- O diretor de política monetária do Banco Central, Nilton David, disse que o BC não permitirá que a alta de preços causada pela guerra entre Estados Unidos e Irã vire inflação em 2028.
- Ele reforçou que o horizonte relevante do BC é dezembro de 2027, mesmo com atenção aos desdobramentos de 2028 no Focus.
- Após encontro com economistas, parte do mercado passou a interpretar como maior preocupação com a inflação em 2028 do que com o horizonte relevante.
- David afirmou que pode parecer que o BC não cumprirá a meta, mas a autoridade tem a obrigação de persegui-la.
- O diretor destacou que as expectativas de inflação de curto prazo estão influenciando as projeções para 2027 e 2028.
O Banco Central não permitirá que a alta de preços gerada pela guerra entre Estados Unidos e Irã se transforme em inflação em 2028. A afirmação é do diretor de política monetária Nilton David, feita em evento do Banco Pine, em São Paulo, ainda em dezembro de 2027. O foco permanece no horizonte relevante para a instituição.

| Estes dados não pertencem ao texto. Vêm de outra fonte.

Lemma fuel_entry_step_listed (w0 : World) entry acc w :
  store w = store w0 ->
  exists w1,
    fuel_entry_step entry acc w =
      (Ok (match fst (fuel_attempt w0 entry (faults w)) with
           | Some item => acc ++ [item]
           | None => acc
           end), w1) /\
    store w1 = store w0 /\
    faults w1 = snd (fuel_attempt w0 entry (faults w)).
Proof.
  intros Hs.
  unfold fuel_entry_step, Driver_get. rewrite try_bind_read.
  unfold fuel_attempt, stored_driver, stored_user. rewrite <- Hs.
  destruct (hd None (faults w)).
  { exists (advance w). rewrite store_advance, faults_advance. simpl. auto. }
  destruct (List.find _ (drivers (store w))) as [d|].
  - unfold User_get. rewrite try_bind_read.
    exists (advance (advance w)).
    rewrite !store_advance, !faults_advance.
    destruct (hd None (tl (faults w))); simpl; auto.
  - exists (advance w). rewrite store_advance, faults_advance. simpl. auto.
Qed.

(** One outer call of a debug handler: it fails and the handler answers
    with the error body, or the handler goes on. *)
Ltac outer_call :=
  rewrite first_fault_firstn_S, try_bind_read;
  match goal with
  | |- context [hd None (faults ?w)] =>
      destruct (hd None (faults w)) as [?msg|];
      [ eexists _, _; split; [reflexivity | simpl; auto]
      | rewrite <- ?faults_advance ]
  end.

Ltac finish_success :=
  eexists _, _; split; [reflexivity | simpl; auto].

(** C8, as the code has it.  No handler under [/debug] propagates an
    exception: each returns a body.  When one of the database calls it
    makes outside a per-item [try] fails, the body has the status
    "error" and the message of the first such failure; otherwise the
    body has the status "success", whatever failed while an item of
    [/debug/drivers], [/debug/vehicles] or [/debug/fuel-entries] was
    being processed: the list of such a body holds the items whose own
    calls all succeeded, in the order of the store, an item with a call
    that failed being skipped. *)
Theorem debug_handler_never_propagates (r : debug_route) (w : World) :
  exists body w1,
    debug_handler r w = (Ok body, w1) /\
    match first_fault (firstn (outer_calls r) (faults w)) with
    | Some msg =>
        field body "status" = VStr "error" /\ field body "message" = VStr msg
    | None =>
        field body "status" = VStr "success" /\
        lists_all_but_failed_items r w body
    end.
Proof.
  destruct r; cbn [debug_handler outer_calls lists_all_but_failed_items].
  - unfold debug_data, User_find_all, Driver_find_all, Passenger_find_all,
      Vehicle_find_all.
    do 4 outer_call. finish_success.
  - unfold debug_users, User_find_all. outer_call. finish_success.
  - unfold debug_users_simple, User_find_all. outer_call. finish_success.
  - unfold debug_drivers, Driver_find_all. outer_call.
    destruct (for_in_listed debug_driver_step (driver_attempt w) (store w)
                (drivers (store w)) (debug_driver_step_listed w)
                [] (advance w) (store_advance w)) as (w1 & E & _).
    rewrite (try_bind_ok _ _ _ _ _ _ E). finish_success.
  - unfold debug_vehicles, Vehicle_find_all, Driver_find_all. outer_call.
    rewrite (try_bind_ok _ _ _ _ _ _ (for_in_append _ _ _ _)). outer_call.
    rewrite !store_advance.
    assert (Hs : store (advance (advance w)) = store w)
      by (rewrite !store_advance; reflexivity).
    destruct (for_in_listed debug_driver_vehicle_step
                (driver_vehicle_attempt w) (store w) (drivers (store w))
                (debug_driver_vehicle_step_listed w)
                ([] ++ map vehicle_data_of_vehicle (vehicles (store w)))
                (advance (advance w)) Hs) as (w1 & E & _).
    rewrite (try_bind_ok _ _ _ _ _ _ E). finish_success.
  - unfold debug_rides, Ride_find_all. outer_call.
    rewrite (try_bind_ok _ _ _ _ _ _ (for_in_append _ _ _ _)). finish_success.
  - unfold debug_fuel_entries, FuelEntry_find_all. outer_call.
    destruct (for_in_listed fuel_entry_step (fuel_attempt w) (store w)
                (fuel_entries (store w)) (fuel_entry_step_listed w)
                [] (advance w) (store_advance w)) as (w1 & E & _).
    rewrite (try_bind_ok _ _ _ _ _ _ E). finish_success.
  - unfold debug_get_rides_with_details, Ride_find_all, Passenger_find_in,
      Driver_find_in, User_find_in.
    do 4 outer_call.
    rewrite (try_bind_ok _ _ _ _ _ _ (for_in_append _ _ _ _)). finish_success.
Qed.

End Properties.

(** * The properties on concrete requests *)

Lemma create_ride_is_requested_witness :
  exists r w1,
    create_ride lenient_models ride_request calm = (Ok r, w1) /\
    Ride.status r = REQUESTED /\
    RideStatus_value (Ride.status r) = "requested" /\
    Ride.requested_at r = Some noon /\
    Ride.driver_id r = None /\
    Ride.assigned_at r = None /\
    Ride.picked_up_at r = None /\
    Ride.completed_at r = None /\
    rides (store w1) = rides (store calm) ++ [r].
Proof.
  eexists _, _. split; [vm_compute; reflexivity|].
  eapply (create_ride_is_requested lenient_models ride_request calm).
  vm_compute; reflexivity.
Defined.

Nilton David destacou que o horizonte relevante hoje é dezembro de 2027, mas observou que a projeção para 2028 ganhou atenção ao longo de 2027, conforme mudanças vistas no relatório Focus. Mesmo diante de leituras de mercado, ele reafirmou o compromisso com a meta de inflação.
Segundo o diretor, pode haver a percepção de que o BC pode não cumprir a meta, porém a autoridade tem a obrigação de perseguir o objetivo. As expectativas de inflação de curto prazo têm repercutido sobre os anos de 2027 e 2028, segundo o palestrante.
Contexto e desdobramentos
O episódio ocorreu no contexto de avaliação de estratégias de política monetária pelo BC. Economistas presentes ao evento discutiram impactos de choques externos sobre a trajetória da inflação e sobre o cumprimento das metas formais. A divulgação reforça a linha de comunicação da autoridade sobre o compromisso com a estabilidade de preços.